* **About this task**
Below are records; copy every line in them that holds the word "zero".

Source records
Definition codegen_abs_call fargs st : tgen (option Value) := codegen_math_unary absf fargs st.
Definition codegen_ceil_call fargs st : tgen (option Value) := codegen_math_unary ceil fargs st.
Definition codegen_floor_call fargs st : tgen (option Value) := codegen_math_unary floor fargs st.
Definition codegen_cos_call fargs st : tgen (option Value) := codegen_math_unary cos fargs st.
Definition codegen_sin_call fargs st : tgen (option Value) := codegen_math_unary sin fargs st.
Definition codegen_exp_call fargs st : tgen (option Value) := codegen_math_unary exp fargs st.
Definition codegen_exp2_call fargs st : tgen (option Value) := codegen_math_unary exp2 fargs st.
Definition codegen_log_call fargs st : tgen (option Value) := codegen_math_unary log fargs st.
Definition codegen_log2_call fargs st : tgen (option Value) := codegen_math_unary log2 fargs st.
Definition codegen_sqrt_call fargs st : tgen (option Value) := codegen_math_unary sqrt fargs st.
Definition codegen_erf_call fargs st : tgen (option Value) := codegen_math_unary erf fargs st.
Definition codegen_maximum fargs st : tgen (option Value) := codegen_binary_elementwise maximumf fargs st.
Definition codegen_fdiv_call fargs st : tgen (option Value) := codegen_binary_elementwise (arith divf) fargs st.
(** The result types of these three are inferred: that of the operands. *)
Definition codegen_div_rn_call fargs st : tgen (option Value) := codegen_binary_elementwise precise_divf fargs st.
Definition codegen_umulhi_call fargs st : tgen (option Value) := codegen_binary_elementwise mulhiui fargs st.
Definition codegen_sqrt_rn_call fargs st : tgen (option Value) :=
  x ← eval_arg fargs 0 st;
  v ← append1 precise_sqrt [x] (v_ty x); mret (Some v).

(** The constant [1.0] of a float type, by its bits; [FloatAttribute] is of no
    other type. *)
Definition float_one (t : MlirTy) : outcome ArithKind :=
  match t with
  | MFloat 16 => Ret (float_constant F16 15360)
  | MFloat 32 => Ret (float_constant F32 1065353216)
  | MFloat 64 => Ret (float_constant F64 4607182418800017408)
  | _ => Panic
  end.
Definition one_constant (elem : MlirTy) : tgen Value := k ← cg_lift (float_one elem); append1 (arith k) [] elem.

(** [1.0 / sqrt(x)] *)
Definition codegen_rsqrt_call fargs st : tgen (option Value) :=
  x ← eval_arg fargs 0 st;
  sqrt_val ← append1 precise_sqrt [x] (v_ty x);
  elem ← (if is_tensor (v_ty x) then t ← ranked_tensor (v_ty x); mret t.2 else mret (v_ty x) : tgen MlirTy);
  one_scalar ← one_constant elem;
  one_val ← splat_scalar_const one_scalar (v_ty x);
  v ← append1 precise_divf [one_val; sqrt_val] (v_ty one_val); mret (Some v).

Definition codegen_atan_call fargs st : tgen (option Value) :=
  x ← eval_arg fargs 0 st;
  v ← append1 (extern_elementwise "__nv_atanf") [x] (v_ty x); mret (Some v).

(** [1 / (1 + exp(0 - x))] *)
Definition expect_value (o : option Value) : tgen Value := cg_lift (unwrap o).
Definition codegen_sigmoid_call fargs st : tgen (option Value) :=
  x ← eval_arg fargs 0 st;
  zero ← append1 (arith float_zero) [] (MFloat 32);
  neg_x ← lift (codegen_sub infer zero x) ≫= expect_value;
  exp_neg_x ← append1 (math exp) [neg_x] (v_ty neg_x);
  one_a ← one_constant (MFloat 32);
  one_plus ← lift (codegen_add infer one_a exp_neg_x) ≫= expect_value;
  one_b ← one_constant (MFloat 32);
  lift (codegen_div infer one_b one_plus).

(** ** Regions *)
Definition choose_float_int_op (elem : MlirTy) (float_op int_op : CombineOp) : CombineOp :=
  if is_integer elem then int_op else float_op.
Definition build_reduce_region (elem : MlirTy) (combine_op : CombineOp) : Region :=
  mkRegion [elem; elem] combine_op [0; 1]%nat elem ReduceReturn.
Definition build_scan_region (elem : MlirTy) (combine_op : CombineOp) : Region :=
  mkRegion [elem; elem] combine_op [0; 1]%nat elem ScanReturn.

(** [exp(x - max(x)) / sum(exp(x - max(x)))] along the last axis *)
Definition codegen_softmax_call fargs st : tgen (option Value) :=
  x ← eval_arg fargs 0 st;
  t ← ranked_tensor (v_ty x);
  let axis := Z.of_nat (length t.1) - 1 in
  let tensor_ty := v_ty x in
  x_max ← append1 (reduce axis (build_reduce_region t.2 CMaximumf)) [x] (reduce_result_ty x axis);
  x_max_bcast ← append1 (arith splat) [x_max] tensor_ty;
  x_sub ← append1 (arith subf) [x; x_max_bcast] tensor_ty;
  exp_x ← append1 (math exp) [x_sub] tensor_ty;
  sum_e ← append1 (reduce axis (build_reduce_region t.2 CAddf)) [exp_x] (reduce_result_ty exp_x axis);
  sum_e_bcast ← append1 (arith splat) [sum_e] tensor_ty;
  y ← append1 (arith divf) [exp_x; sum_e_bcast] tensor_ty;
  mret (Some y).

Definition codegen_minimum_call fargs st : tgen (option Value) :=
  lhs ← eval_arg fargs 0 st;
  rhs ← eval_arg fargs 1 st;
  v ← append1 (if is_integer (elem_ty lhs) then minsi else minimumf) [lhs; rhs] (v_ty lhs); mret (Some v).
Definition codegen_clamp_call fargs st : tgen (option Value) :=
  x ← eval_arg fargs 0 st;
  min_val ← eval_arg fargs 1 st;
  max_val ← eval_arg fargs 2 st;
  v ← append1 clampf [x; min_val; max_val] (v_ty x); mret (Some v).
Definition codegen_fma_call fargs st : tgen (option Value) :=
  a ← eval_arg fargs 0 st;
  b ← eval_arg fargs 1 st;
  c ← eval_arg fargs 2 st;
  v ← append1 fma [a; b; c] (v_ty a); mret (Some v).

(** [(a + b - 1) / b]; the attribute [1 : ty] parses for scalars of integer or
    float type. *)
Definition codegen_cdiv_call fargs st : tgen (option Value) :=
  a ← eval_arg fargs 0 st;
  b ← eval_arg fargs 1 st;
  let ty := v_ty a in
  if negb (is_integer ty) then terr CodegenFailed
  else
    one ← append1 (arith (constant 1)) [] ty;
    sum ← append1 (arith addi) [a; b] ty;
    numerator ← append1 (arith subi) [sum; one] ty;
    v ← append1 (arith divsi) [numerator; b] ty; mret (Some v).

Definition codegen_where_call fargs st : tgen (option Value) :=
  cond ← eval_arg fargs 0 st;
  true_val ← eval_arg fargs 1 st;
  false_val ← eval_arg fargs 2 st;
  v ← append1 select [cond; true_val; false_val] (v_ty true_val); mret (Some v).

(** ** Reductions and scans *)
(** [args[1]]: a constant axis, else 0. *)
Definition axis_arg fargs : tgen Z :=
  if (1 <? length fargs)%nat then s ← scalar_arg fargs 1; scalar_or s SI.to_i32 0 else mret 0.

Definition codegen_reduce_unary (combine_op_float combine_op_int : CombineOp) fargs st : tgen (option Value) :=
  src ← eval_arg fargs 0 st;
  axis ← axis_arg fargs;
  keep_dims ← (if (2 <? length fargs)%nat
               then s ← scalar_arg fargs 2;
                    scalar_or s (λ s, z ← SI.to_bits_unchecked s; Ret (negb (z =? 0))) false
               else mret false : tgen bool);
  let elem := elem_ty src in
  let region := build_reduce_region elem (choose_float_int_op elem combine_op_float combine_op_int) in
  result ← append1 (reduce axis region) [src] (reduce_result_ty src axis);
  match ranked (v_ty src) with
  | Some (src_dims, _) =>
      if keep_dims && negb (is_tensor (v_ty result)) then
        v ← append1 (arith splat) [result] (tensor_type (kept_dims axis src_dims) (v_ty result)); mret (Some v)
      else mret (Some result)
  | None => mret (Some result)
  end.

* **Response**
  zero ← append1 (arith float_zero) [] (MFloat 32);
  neg_x ← lift (codegen_sub infer zero x) ≫= expect_value;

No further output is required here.